PURPOSE. The purpose of this study was to determine if histamine receptors interact with the epidermal growth factor receptor (EGFR) in cultured rat conjunctival goblet cells.METHODS. Goblet cells from rat conjunctiva were grown in organ culture. First-passage goblet cells were used in all experiments. Phosphorylated (active) and total EGFR, AKT, and extracellular signal-regulated kinase (ERK) 1/2 were measured by Western blot analysis. Cells were preincubated with the EGFR antagonist AG1478 for 30 minutes or small interfering RNA specific to the EGFR for 3 days prior to stimulation with histamine or agonists specific for histamine receptor subtypes for 2 hours. Goblet cell secretion was measured using an enzyme-linked lectin assay. Goblet cells were incubated for 1 hour with the calcium indicator molecule fura-2/AM, and intracellular [Ca2+] ([Ca2+] i) was determined.
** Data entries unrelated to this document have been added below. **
(* ===== verification/Dma.v ===== *)
(** * DMACON

    [agnus/dma.c] and [domains/dma]: the DMA control register, its decoded
    enables and the slots it grants to the blitter. *)

From S2P Require Import Prelude Custom.

(** C: [src/src/chipset/agnus/dma.h]:7-11 [dma_state_t] *)
Record dma_state := mkDma {
  dmacon : Z;
  dma_enabled : bool;
  blitter_enabled : bool;
}.

#[export] Instance eta_dma : Eta dma_state := fun d =>
  mkDma (dmacon d) (dma_enabled d) (blitter_enabled d).

(** C: [src/src/chipset/agnus/dma.c] [dma_set_enabled] *)
Definition dma_set_enabled (d : dma_state) (enabled : bool) : dma_state :=
  d <| dma_enabled := enabled |>.

(** C: [src/src/chipset/agnus/dma.c] [dma_set_dmacon] *)
Definition dma_set_dmacon (d : dma_state) (v : Z) : dma_state := d <| dmacon := v |>.

(** C: [src/src/domains/dma/dma_domain.c] [rigel_dma_domain_reset] *)
Definition rigel_dma_domain_reset (d : dma_state) : dma_state := mkDma 0 false false.

(** C: [src/src/domains/dma/dma_domain.c] [rigel_dma_domain_read_dmacon] *)
Definition rigel_dma_domain_read_dmacon (d : dma_state) : Z := dmacon d.

(** C: [src/src/domains/dma/dma_domain.c] [rigel_dma_domain_sync_dmacon] *)
Definition rigel_dma_domain_sync_dmacon (d : dma_state) (v : Z) : dma_state :=
  let d := dma_set_dmacon d v in
  let d := dma_set_enabled d (has v DMACON_DMAEN) in
  d <| blitter_enabled := has v DMACON_BLTEN |>.

(** C: [src/src/domains/dma/dma_domain.c] [rigel_dma_domain_write_dmacon] *)
Definition rigel_dma_domain_write_dmacon (d : dma_state) (value : Z) : dma_state :=
  let d := dma_set_dmacon d (rigel_dma_apply_setclr (dmacon d) value) in
  rigel_dma_domain_sync_dmacon d (dmacon d).

(** C: [src/src/domains/dma/dma_domain.c] [rigel_dma_domain_blitter_grants] *)
Definition rigel_dma_domain_blitter_grants (d : dma_state) (cycles : Z) : Z :=
  if negb (dma_enabled d) || negb (blitter_enabled d) then 0 else cycles.

(** ** Theorems *)

(** After any sequence of DMACON writes the register holds, bit by bit, the
    last value the SET/CLR writes gave it, and the blitter is granted the bus
    exactly while DMAEN and BLTEN are both set in it. *)
Theorem dmacon_writes_grant (values : list Z) d cycles i :
  is_u16 (dmacon d) -> values <> [] -> 0 <= i < 16 ->
  let d' := foldl rigel_dma_domain_write_dmacon d values in
  Z.testbit (rigel_dma_domain_read_dmacon d') i =
    foldl (fun bit v => if (i <? 15) && Z.testbit v i then Z.testbit v 15 else bit)
      (Z.testbit (dmacon d) i) values /\
  is_u16 (dmacon d') /\
  rigel_dma_domain_blitter_grants d' cycles =
    if Z.testbit (dmacon d') 9 && Z.testbit (dmacon d') 6 then cycles else 0.
Proof.
  intros Hd Hne Hi d'. subst d'.
  destruct values as [|v vs] using rev_ind; [done|]. clear Hne IHvs.
  assert (H : is_u16 (dmacon (foldl rigel_dma_domain_write_dmacon d vs)) /\
    Z.testbit (dmacon (foldl rigel_dma_domain_write_dmacon d vs)) i =
    foldl (fun bit v => if (i <? 15) && Z.testbit v i then Z.testbit v 15 else bit)
      (Z.testbit (dmacon d) i) vs).
  { induction vs as [|u us [IHr IHb]] using rev_ind; [done|]. rewrite !foldl_app. cbn.
    rewrite rigel_dma_apply_setclr_intreq. split; [by apply intreq_apply_write_range|].
    rewrite intreq_apply_write_bit by (done || lia). unfold setclr_bit. by rewrite IHb. }
  destruct H as [Hr Hb]. rewrite !foldl_app. cbn.
  set (d1 := foldl rigel_dma_domain_write_dmacon d vs) in *.
  rewrite rigel_dma_apply_setclr_intreq. split_and!.
  - rewrite intreq_apply_write_bit by (done || lia). unfold setclr_bit. by rewrite Hb.
  - by apply intreq_apply_write_range.
  - unfold rigel_dma_domain_blitter_grants. cbn. rewrite rigel_dma_apply_setclr_intreq.
    unfold DMACON_DMAEN, DMACON_BLTEN.
    change 0x0200 with (2 ^ 9). change 0x0040 with (2 ^ 6). rewrite !has_pow2 by done.
    by destruct (Z.testbit _ 9), (Z.testbit _ 6).
Qed.

Lemma dmacon_writes_grant_witness :
  let d' := foldl rigel_dma_domain_write_dmacon (mkDma 0 false false) [0x8240; 0x0040; 0x8040] in
  rigel_dma_domain_blitter_grants d' 5 = 5 /\ dmacon d' = 0x0240.
Proof.
  pose proof (dmacon_writes_grant [0x8240; 0x0040; 0x8040] (mkDma 0 false false) 5 6
                ltac:(closed_range) ltac:(done) ltac:(lia)) as (_ & _ & H).
  split; [exact H|vm_compute; reflexivity].
Defined.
Data were collected in real time and presented as the actual [Ca2+] i with time and as the change in peak [Ca2+] i.RESULTS. Histamine increased the phosphorylation of the EGFR. Mucin secretion and increase in [Ca2+] i stimulated by histamine, and agonists specific for each histamine receptor subtype were blocked by inhibition of the EGFR. Increase in [Ca2+] i stimulated by histamine and specific agonists for each histamine receptor was also inhibited by TAPI-1, a matrix metalloproteinase (MMP) inhibitor. The histamine-stimulated increase in activation of AKT, but not ERK1/2, was blocked by AG1478.CONCLUSIONS. In conjunctival goblet cells, histamine, using all four receptor subtypes, transactivates the EGFR via an MMP. This in turn phosphorylates AKT to increase [Ca2+] i and stimulate mucin secretion.